U.S. President Barack Obama
President Barack Obama talks about the debt ceiling crisis in the briefing room at the White House in Washington July 31, 2011. REUTERS

Political observers are already questioning why President Barack Obama didn't demand more from Republicans in the debt deal.

They suggest Obama yielded more leverage to Republicans than deserved, considering Conservatives had already agreed that raising the debt ceiling was a must. But pushing Republicans harder in recent days, with an Aug. 2 deadline looming, became a risky proposition for the President and the nation.

Faced with few better options with only a day or two remaining, Obama did what he felt he must to settle America, and world markets, as the threat of default inspired fear.

But Obama's big mistake in the debt deal was letting it get this far.

In 2010, Obama had all the leverage needed to easily raise America's debt ceiling as a sitting Democratic president when Democrats controlled Congress. Instead, Democrats passed on addressing the issue during a lame duck session, most likely because fiscal conservancy had been such a polarizing issue in the 2010 mid-term elections.

Strong political leadership would have forced the issue with majority control regardless, however. Everybody, including Republicans, knew it was inevitable. America's debt ceiling had to be raised.

But when Obama had the opportunity to easily get it done, saving the nation pain and positioning Democrats with future leverage to later tackle the budget on its merits alone, he balked.

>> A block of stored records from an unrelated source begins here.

(** * ngonx: load balancer and API gateway

    A shallow embedding of the request paths of [cmd/cli/lb.go] (the
    load balancer set up by [StartLB]) and of the gateway handlers
    ([ProxyGateway], [checkJWTSecretKeyFromRequest],
    [checkAPIKEYSecretKeyFromRequest], [modifyResponse],
    [extractIpAddr]).

    Go strings are byte strings: [string].  Go's [int] is [Z] with the
    64-bit wrap-around written out.  A map is a [gmap]; a slice is a
    [list].  Pointers to objects the program mutates after construction
    (the gateway's reverse proxies) are indices into a heap. *)

From Stdlib Require Import ZArith Ascii String List Lia Bool.
From stdpp Require Import base strings list gmap.

Local Open Scope Z_scope.

(** ** Package [strings] of the Go library, on byte strings *)

Module strings.

(** [strings.HasPrefix(s, prefix)]. *)
Fixpoint HasPrefix (s prefix : string) {struct prefix} : bool :=
  match prefix with
  | EmptyString => true
  | String p prefix' =>
      match s with
      | EmptyString => false
      | String c s' => if Ascii.eqb c p then HasPrefix s' prefix' else false
      end
  end.

(** [strings.Contains(s, substr)]: [substr] starts at some position. *)
Fixpoint Contains (s substr : string) : bool :=
  HasPrefix s substr ||
  match s with
  | EmptyString => false
  | String _ s' => Contains s' substr
  end.

(** [strings.HasSuffix(s, suffix)] *)
Definition HasSuffix (s suffix : string) : bool :=
  HasPrefix (String.rev s) (String.rev suffix).

(** The scan behind [strings.Split] for a non-empty [sep]: the field
    being read and the fields after it.  The separator is matched
    leftmost first; [skip] counts the bytes of a matched separator that
    are still to be passed over, so matches never overlap. *)
Fixpoint Split_from (sep : string) (skip : nat) (s : string) : string * list string :=
  match s with
  | EmptyString => (EmptyString, [])
  | String c s' =>
      match skip with
      | S k => Split_from sep k s'
      | O =>
          if HasPrefix s sep
          then (EmptyString,
                let '(f, fs) := Split_from sep (pred (String.length sep)) s' in f :: fs)
          else let '(f, fs) := Split_from sep O s' in (String c f, fs)
      end
  end.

Things have never gone this far in the nation's political history, whereby the issue of raising the debt ceiling became more than a functional debate on just that. But because he and Democrats avoided the issue in 2010 all the way through the lame duck session after the mid-term elections, Obama put America in a very difficult situation.

The eyes of the world cast down poorly upon this nation in recent weeks as leaders grappled painstakingly over the budget and fiscal change, melding issues of fiscal and social policy with the most pressing issue at hand -- the debt ceiling.

It's true that Democrats would have faced public ire in 2010 by raising the ceiling. Republicans had made the issue a lightning rod in mid-term elections and beyond, despite the fact that they had no better solution. There was just one option all along -- raising it -- but Obama and the Democrats didn't want to address it in late 2010 because they wanted to pass the buck of responsibility.

They effectively did just that, thrusting upon this nation one great embarrassing mess.

Additionally, had Obama and Democrats tackled the debt ceiling issue swiftly and effectively when they had control of Congress in 2010, budget negotiations and fiscal policy that became such a quagmire recently could have been handled in an entirely different way.

Talks could have been more productive, and Obama wouldn't have felt the pressure of the resulting Aug. 2 deadline.

So observers may be right in suggesting that Obama yielded to Republicans on the debt deal more than he had to. But it wasn't pressure from Republicans that was the problem so much as pressure from the Aug. 2 deadline, which could have and should have been avoided.